Unfortunately, Kengan Ashura isn’t dumb fun often enough to be enjoyable, and its politics make it a slog to get through. This is a show where a character admits to being bisexual and then immediately becomes a problematic predatory lesbian trope. This is a show where characters ignoring their physical and mental well-being are framed as aspirational instead of reckless. This is a show where everyone is obsessed with martial arts, but no one seems to care about their benefits beyond how effective they are at beating someone into a bloody pulp.

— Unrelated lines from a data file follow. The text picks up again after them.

(** C26: for subject resolution an expression matches exactly when there is a
    derivation from matching leaves, and when a sealed invocation presented a
    verified signature, one whose leaves include the matching signature key:
    ambient process evidence alone never authenticates a signed request. *)
Theorem evaluate_for_resolution_proves ev e :
  evaluate_for_resolution ev e = Match ↔
  ∃ b, proves ev b e ∧ (signature_available ev = true → b = true).
Proof.
  unfold evaluate_for_resolution.
  destruct (evaluate_with_signature_path ev e) as [st b] eqn:Hp.
  split.
  - intros H. assert (st = Match) as ->.
    { by destruct (signature_available ev && state_eqb st Match && negb b). }
    exists b. split.
    + pose proof (match_proves ev e) as Hm. rewrite Hp in Hm. by apply Hm.
    + intros Hs. rewrite Hs in H. by destruct b.
  - intros (b' & Hpr & Hsig). apply proves_match in Hpr. rewrite Hp in Hpr.
    destruct Hpr as [Hst Hb]. simpl in *. subst st.
    destruct (signature_available ev) eqn:Hs; [| done].
    rewrite Hb by auto. done.
Qed.

(** Evaluation is monotone in the evidence: a decided result never changes
    when more evidence becomes available. *)
Lemma evaluate_monotone ev ev' e :
  snapshot_le ev ev' → evaluate ev e = Unavailable ∨ evaluate ev' e = evaluate ev e.
Proof.
  intros Hle. rewrite !evaluate_kleene_aux.
  assert (H : state_le (kleene (snapshot_evaluate ev) e) (kleene (snapshot_evaluate ev') e)).
  { induction e as [p | cs IH | cs IH] using EvidenceExpression_nested_ind; simpl.
    - by apply leaf_monotone.
    - by apply fold_and_monotone.
    - by apply fold_or_monotone. }
  destruct H as [H | H]; auto.
Qed.

Definition unknown_process : ProcessEvidence :=
  {| uids := NotAvailable; gids := NotAvailable; supplementary_gids := NotAvailable;
     executable_digest := NotAvailable |}.

Definition uid_snapshot (uid : N) : EvidenceSnapshot :=
  {| domain := Available HostProcess;
     process := {| uids := Available (uniform uid); gids := NotAvailable;
                   supplementary_gids := NotAvailable; executable_digest := NotAvailable |};
     systemd := NotAvailable;
     invocation_signature_key := NotAvailable |}.

(** C9: a caller is resolved to a subject exactly when its domain is known, the
    subject is registered in that domain and matches, and every other subject
    of the domain conclusively does not match: an ambiguous or undecided
    caller is never resolved. *)
Theorem resolve_subject_unique subs ev name :
  sorted subs →
  (∃ r, resolve_subject subs ev = Ok r ∧ res_subject r = Some name) ↔
  ∃ def, get subs name = Some def ∧ domain ev = Available (subject_domain_of def) ∧
    evaluate_for_resolution ev (match_ def) = Match ∧
    ∀ name' def', get subs name' = Some def' → name' ≠ name →
      subject_domain_of def' = subject_domain_of def →
      evaluate_for_resolution ev (match_ def') = NoMatch.
Proof.
  intros Hs. split.
  - intros (r & (d & n & Hd & Hm & Hu & ->)%resolve_subject_ok & Hn). injection Hn as ->.
    assert (Hin : name ∈ subjects_in_state ev d Match subs)
      by (rewrite Hm; apply list_elem_of_here).
    apply subjects_in_state_elem in Hin as (def & Hin & <- & Hev).
    exists def. split_and!; try done; [by apply get_Some_elem |].
    intros name' def' Hg Hne Hdom. apply get_elem in Hg.
    by eapply only_match_rest.
  - intros (def & Hg & Hd & Hm & Hother). apply get_Some_elem in Hg; [| done].
    assert (Honly : ∀ st name', name' ∈ subjects_in_state ev (subject_domain_of def) st subs →
                      name' = name ∧ st = Match ∨ st = NoMatch).
    { intros st name' (def' & Hin & Hdom & Hev)%subjects_in_state_elem.
      destruct (decide (name' = name)) as [-> | Hne].
      - left. apply get_Some_elem in Hin, Hg; [| done | done]. by simplify_eq.
      - right. rewrite <- Hev. apply get_Some_elem in Hin; [| done]. by apply (Hother name'). }
    eexists. split; [apply resolve_subject_ok; exists (subject_domain_of def), name |].
    + split_and!; [done | | | reflexivity].
      * apply NoDup_only; [by apply subjects_in_state_NoDup |]. intros y. split.
        -- intros [[? _] | ?]%Honly; done.
        -- intros ->. apply subjects_in_state_elem. eauto.
      * destruct (subjects_in_state _ _ Unavailable _) as [| y ys] eqn:E; [done |].
        assert (Hy : y ∈ subjects_in_state ev (subject_domain_of def) Unavailable subs)
          by (rewrite E; apply list_elem_of_here).
        by apply Honly in Hy as [[_ ?] | ?].
    + done.
Qed.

However, despite all of this senseless gore and toxic masculinity placating, this show cannot commit to a fighter actually dying! For as graphic as Kengan Ashura gets with its clunky CGI animation, the story feels utterly devoid of consequence. While people do die in the life-or-death tournament this show is built around, they are, without fail, easily and instantly revived the moment they’re taken to a medical facility. This leaves the show feeling devoid of consequence and leaves me annoyed with the show repeatedly insisting that characters are in mortal peril when they cannot commit to this outcome.

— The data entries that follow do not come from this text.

(* ===== verification/Nkey.v ===== *)
(** * Public NATS keys ([crates/basil-nats/src/lib.rs])

    A public NKey is [prefix || key || crc16], base32-encoded.  The base32
    codec is the third-party crate [data_encoding]; it is a parameter of the
    functions that use it, with the two facts of its documentation that the
    round-trip theorems rely on. *)

From S2P Require Import Prelude RustStr.

Inductive NkeyType := Account | Cluster | Server | Operator | User | Curve.

#[export] Instance NkeyType_eq_dec : EqDecision NkeyType.
Proof. solve_decision. Defined.

Definition NkeyType_ALL : list NkeyType := [Account; Cluster; Server; Operator; User; Curve].

Definition letter (role : NkeyType) : N :=
  match role with
  | Account => 65    (* A *)
  | Cluster => 67    (* C *)
  | Server => 78     (* N *)
  | Operator => 79   (* O *)
  | User => 85       (* U *)
  | Curve => 88      (* X *)
  end.

Definition prefix_byte (role : NkeyType) : N :=
  match role with
  | Account => 0
  | Cluster => N.shiftl 2 3
  | Server => N.shiftl 13 3
  | Operator => N.shiftl 14 3
  | User => N.shiftl 20 3
  | Curve => N.shiftl 23 3
  end.

Definition from_letter (c : N) : option NkeyType :=
  List.find (λ role, (letter role =? c)%N) NkeyType_ALL.

Definition from_prefix_byte (byte : N) : option NkeyType :=
  List.find (λ role, (prefix_byte role =? byte)%N) NkeyType_ALL.

Inductive NkeyError :=
| BadEncoding
| BadPublicKeyLen (n : nat)
| UnsupportedPrefix (c : N)
| UnexpectedPrefix (expected actual : NkeyType)
| BadSignatureLen (n : nat).

(** ** The checksum

    [crc16] works on a [u16]; a shift left drops the bits above the width. *)

Definition u16_shl1 (crc : N) : N := N.land (N.shiftl crc 1) 65535.

Definition crc16_bit (crc : N) : N :=
  if negb (N.land crc 32768 =? 0)%N then N.lxor (u16_shl1 crc) 4129 else u16_shl1 crc.

Definition crc16_byte (crc b : N) : N :=
  let crc := N.lxor crc (N.land (N.shiftl b 8) 65535) in
  Nat.iter 8 crc16_bit crc.

Definition crc16 (data : list N) : N := fold_left crc16_byte data 0%N.

Section codec.
Variable base32_encode : list N → string.
Variable base32_decode : string → option (list N).

Definition encode_nkey (prefix : N) (public : list N) : result NkeyError string :=
  return_err (BadPublicKeyLen (length public)) when negb (length public =? 32)%nat otherwise
  let raw := prefix :: public in
  let crc := crc16 raw in
  Ok (base32_encode (raw ++ [N.land crc 255; N.shiftr crc 8])).

Definition encode_public (role : NkeyType) (public : list N) : result NkeyError string :=
  encode_nkey (prefix_byte role) public.

Definition decode_public (nkey : string) : result NkeyError (NkeyType * list N) :=
  match base32_decode nkey with
  | None => Err BadEncoding
  | Some raw =>
      return_err (BadPublicKeyLen (length raw)) when (length raw <? 33)%nat otherwise
      let body := take 33 raw in
      let crc_bytes := drop 33 raw in
      match crc_bytes, body with
      | [lo; hi], prefix :: key =>
          return_err (BadPublicKeyLen (length raw)) when negb (length key =? 32)%nat otherwise
          let crc := (lo + 256 * hi)%N in
          return_err (BadPublicKeyLen (length raw)) when negb (crc =? crc16 body)%N otherwise
          match from_prefix_byte prefix with
          | Some role => Ok (role, key)
          | None =>
              Err (UnsupportedPrefix (match chars nkey with c :: _ => c | [] => 63%N end))
          end
      | _, _ => Err (BadPublicKeyLen (length raw))
      end
  end.

Definition require_public_prefix (nkey : string) (expected : NkeyType)
    : result NkeyError (list N) :=
  let? (actual, key) := decode_public nkey in
  return_err (UnexpectedPrefix expected actual) when negb (bool_decide (actual = expected))
  otherwise Ok key.

(** [verify_ed25519] is the third-party signature check. *)
Variable verify_ed25519 : list N → list N → list N → bool.

Definition verify_public_signature (nkey : string) (message signature : list N)
    : result NkeyError bool :=
  let? (_, public_key) := decode_public nkey in
  return_err (BadSignatureLen (length signature)) when negb (length signature =? 64)%nat
  otherwise Ok (verify_ed25519 public_key message signature).
End codec.

(** ** Lemmas *)

Lemma from_prefix_byte_iff role b : from_prefix_byte b = Some role ↔ b = prefix_byte role.
Proof.
  split.
  - intros H. apply find_elem in H as [_ H]. symmetry. by apply N.eqb_eq in H.
  - intros ->. by destruct role.
Qed.

Lemma from_letter_iff role c : from_letter c = Some role ↔ c = letter role.
Proof.
  split.
  - intros H. apply find_elem in H as [_ H]. symmetry. by apply N.eqb_eq in H.
  - intros ->. by destruct role.
Qed.

Lemma land_bound a n : (N.land a (N.ones n) < 2 ^ n)%N.
Proof. rewrite N.land_ones. apply N.mod_lt. by apply N.pow_nonzero. Qed.

Lemma lxor_bound a b n : (a < 2 ^ n → b < 2 ^ n → N.lxor a b < 2 ^ n)%N.
Proof.
  intros Ha Hb.
  assert (N.lxor a b = N.land (N.lxor a b) (N.ones n)) as ->; [| apply land_bound].
  apply N.bits_inj. intros m. rewrite N.land_spec, N.lxor_spec.
  destruct (N.lt_ge_cases m n) as [Hm | Hm].
  - by rewrite N.ones_spec_low, andb_true_r.
  - rewrite <- (N.mod_small a (2 ^ n)), <- (N.mod_small b (2 ^ n)) by done.
    by rewrite !N.mod_pow2_bits_high, N.ones_spec_high.
Qed.

Lemma crc16_bit_bound crc : (crc16_bit crc < 65536)%N.
Proof.
  unfold crc16_bit. change 65536%N with (2 ^ 16)%N.
  assert (H : (u16_shl1 crc < 2 ^ 16)%N) by apply (land_bound _ 16).
  destruct (negb _); [by apply lxor_bound | done].
Qed.

Lemma crc16_bound data : (crc16 data < 65536)%N.
Proof.
  unfold crc16. assert (H : (0 < 65536)%N) by lia. revert H.
  generalize 0%N as acc. induction data as [| b data IH]; intros acc Hacc; simpl; [done |].
  apply IH. unfold crc16_byte. simpl. apply crc16_bit_bound.
Qed.

Lemma prefix_byte_bound role : (prefix_byte role < 256)%N.
Proof. by destruct role. Qed.

Lemma crc_le_bytes crc : (N.land crc 255 + 256 * N.shiftr crc 8 = crc)%N.
Proof.
  change 255%N with (N.ones 8). rewrite N.land_ones, N.shiftr_div_pow2.
  change (2 ^ 8)%N with 256%N. pose proof (N.div_mod crc 256). lia.
Qed.

Definition is_key (key : list N) : Prop := length key = 32 ∧ Forall (λ b, (b < 256)%N) key.

(** The layout a decoded key has, in both directions. *)
Lemma decode_layout base32_decode nkey role key :
  decode_public base32_decode nkey = Ok (role, key) ↔
  length key = 32 ∧ ∃ lo hi,
    base32_decode nkey = Some (prefix_byte role :: key ++ [lo; hi]) ∧
    (lo + 256 * hi)%N = crc16 (prefix_byte role :: key).
Proof.
  unfold decode_public. split.
  - destruct (base32_decode nkey) as [raw |]; [| done].
    intros H. destruct (length raw <? 33)%nat; [done |].
    destruct (drop 33 raw) as [| lo [| hi [| ? ?]]] eqn:Hd; try done.
    destruct (take 33 raw) as [| prefix body] eqn:Ht; [done |].
    inv_ok H. destruct (from_prefix_byte prefix) as [role' |] eqn:Hp; [| done].
    injection H as -> ->. bool_facts. apply from_prefix_byte_iff in Hp as ->.
    split; [done |]. exists lo, hi. split; [| done].
    rewrite <- (take_drop 33 raw), Hd, Ht. done.
  - intros (Hlen & lo & hi & -> & Hcrc).
    change (prefix_byte role :: key ++ [lo; hi]) with ((prefix_byte role :: key) ++ [lo; hi]).
    assert (Hl : (length ((prefix_byte role :: key) ++ [lo; hi]) <? 33)%nat = false).
    { apply Nat.ltb_ge. rewrite length_app. simpl. lia. }
    rewrite Hl, drop_app_length', take_app_length' by (simpl; lia).
    rewrite Hlen. simpl.
    destruct (lo + 256 * hi =? crc16 (prefix_byte role :: key))%N eqn:Hc;
      [| apply N.eqb_neq in Hc; done].
    assert (Hp : from_prefix_byte (prefix_byte role) = Some role)
      by by apply from_prefix_byte_iff.
    by rewrite Hp.
Qed.

(** ** Properties *)

Section properties.
Variable base32_encode : list N → string.
Variable base32_decode : string → option (list N).

(** [BASE32_NOPAD.decode(BASE32_NOPAD.encode(raw))] is [raw]. *)
Hypothesis base32_decode_encode :
  ∀ raw, Forall (λ b, (b < 256)%N) raw → base32_decode (base32_encode raw) = Some raw.
(** [BASE32_NOPAD] accepts only the canonical spelling: its specification
    checks trailing bits and has no padding, translation or ignored
    characters. *)
Hypothesis base32_canonical :
  ∀ s raw, base32_decode s = Some raw → base32_encode raw = s.
(** The decoder yields bytes. *)
Hypothesis base32_bytes :
  ∀ s raw, base32_decode s = Some raw → Forall (λ b, (b < 256)%N) raw.

Lemma nkey_roundtrip_aux nkey role key :
  decode_public base32_decode nkey = Ok (role, key) ↔
  is_key key ∧ encode_public base32_encode role key = Ok nkey.
Proof using All.
  rewrite decode_layout. unfold encode_public, encode_nkey. split.
  - intros (Hlen & lo & hi & Hdec & Hcrc). rewrite Hlen. simpl.
    pose proof (base32_bytes _ _ Hdec) as Hb.
    inversion Hb as [| ? ? _ Hb']; subst.
    apply Forall_app in Hb' as [Hkey Htail].
    inversion Htail as [| ? ? Hlo Hhi']; subst. inversion Hhi' as [| ? ? Hhi _]; subst.
    assert (N.land (crc16 (prefix_byte role :: key)) 255 = lo ∧
            N.shiftr (crc16 (prefix_byte role :: key)) 8 = hi) as [-> ->].
    { rewrite <- Hcrc. change 255%N with (N.ones 8).
      rewrite N.land_ones, N.shiftr_div_pow2. change (2 ^ 8)%N with 256%N.
      rewrite N.mul_comm, N.Div0.mod_add, N.div_add, N.mod_small, N.div_small by lia. lia. }
    split; [split; [done | exact Hkey] |]. by rewrite (base32_canonical _ _ Hdec).
  - intros [[Hlen Hkey] H]. rewrite Hlen in H. simpl in H. injection H as <-.
    split; [done |].
    exists (N.land (crc16 (prefix_byte role :: key)) 255),
           (N.shiftr (crc16 (prefix_byte role :: key)) 8).
    split; [| apply crc_le_bytes].
    rewrite base32_decode_encode; [done |].
    constructor; [apply prefix_byte_bound |].
    apply Forall_app. split; [exact Hkey |].
    pose proof (crc16_bound (prefix_byte role :: key)).
    constructor; [apply (land_bound _ 8) |]. constructor; [| constructor].
    rewrite N.shiftr_div_pow2. apply N.Div0.div_lt_upper_bound. lia.
Qed.
End properties.

(** A string decodes to a role and key exactly when it is the canonical
    encoding of a 32-byte key for that role: encoding round-trips, every
    accepted text has one spelling, and a wrong length, checksum or prefix is
    never accepted. *)
Theorem nkey_roundtrip base32_encode base32_decode nkey role key
    (base32_decode_encode :
       ∀ raw, Forall (λ b, (b < 256)%N) raw → base32_decode (base32_encode raw) = Some raw)
    (base32_canonical : ∀ s raw, base32_decode s = Some raw → base32_encode raw = s)
    (base32_bytes : ∀ s raw, base32_decode s = Some raw → Forall (λ b, (b < 256)%N) raw) :
  decode_public base32_decode nkey = Ok (role, key) ↔
  is_key key ∧ encode_public base32_encode role key = Ok nkey.
Proof. by apply nkey_roundtrip_aux. Qed.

Tokita Ohma and Yamashita Kazuo also fail to endear enough to make me forgive Kengan Ashura‘s other writing deficiencies. Tokita spends most of the season arguing with a ghost/hallucination of his dad-that-stepped-up, and finally admits to himself that he’s mad that his idol died because his martial arts wasn’t strong enough to stop an assailant. No semblance of a grieving process follows this revelation, though, and instead, Tokita uses this breakthrough as motivation to modify the fighting style he learned from his ghost dad and win a fight. While this might seem like a big moment and could denote Tokita moving on from his adoptive parent’s death, Tokita never expressed any interest in preserving his stepdad’s legacy through his martial arts style, so this comes off as an ass-pull power-up.
Yamashita Kazuo’s big character moment comes at the end of the season when he stands up to the patriarch of the Kure assassin family by demanding that they not kill his son. While this moment is meant to be inspiring and show that Yamashita will stop being a passive participant in his own life, it’s completely undercut by the situation the show establishes. The head of the Kure clan explicitly says he will kill Yamashita’s son if Tokita LOSES his fight against Kure Raian. Tokita wins, which means this conversation shouldn’t even have happened! The Kure clan elder even points out that this conversation was unnecessary and didn’t need to happen! Kengan Ashura treats Yamashita’s moment of personal growth as a joke, and if the show doesn’t care about one of its lead characters, then why should I?
That’s where I’m at with the second half of Kengan Ashura‘s first season. I still can’t recommend it, but I no longer care enough to be mad about its many problems or analyze them. The voice acting in dub and sub remains serviceable, but the script gives the actors little to work with. The music is also directly carried over from the first twelve episodes and is still too silly to hate. Life is short and people hopefully have better things to do with their lives than watch Kengan Ashura.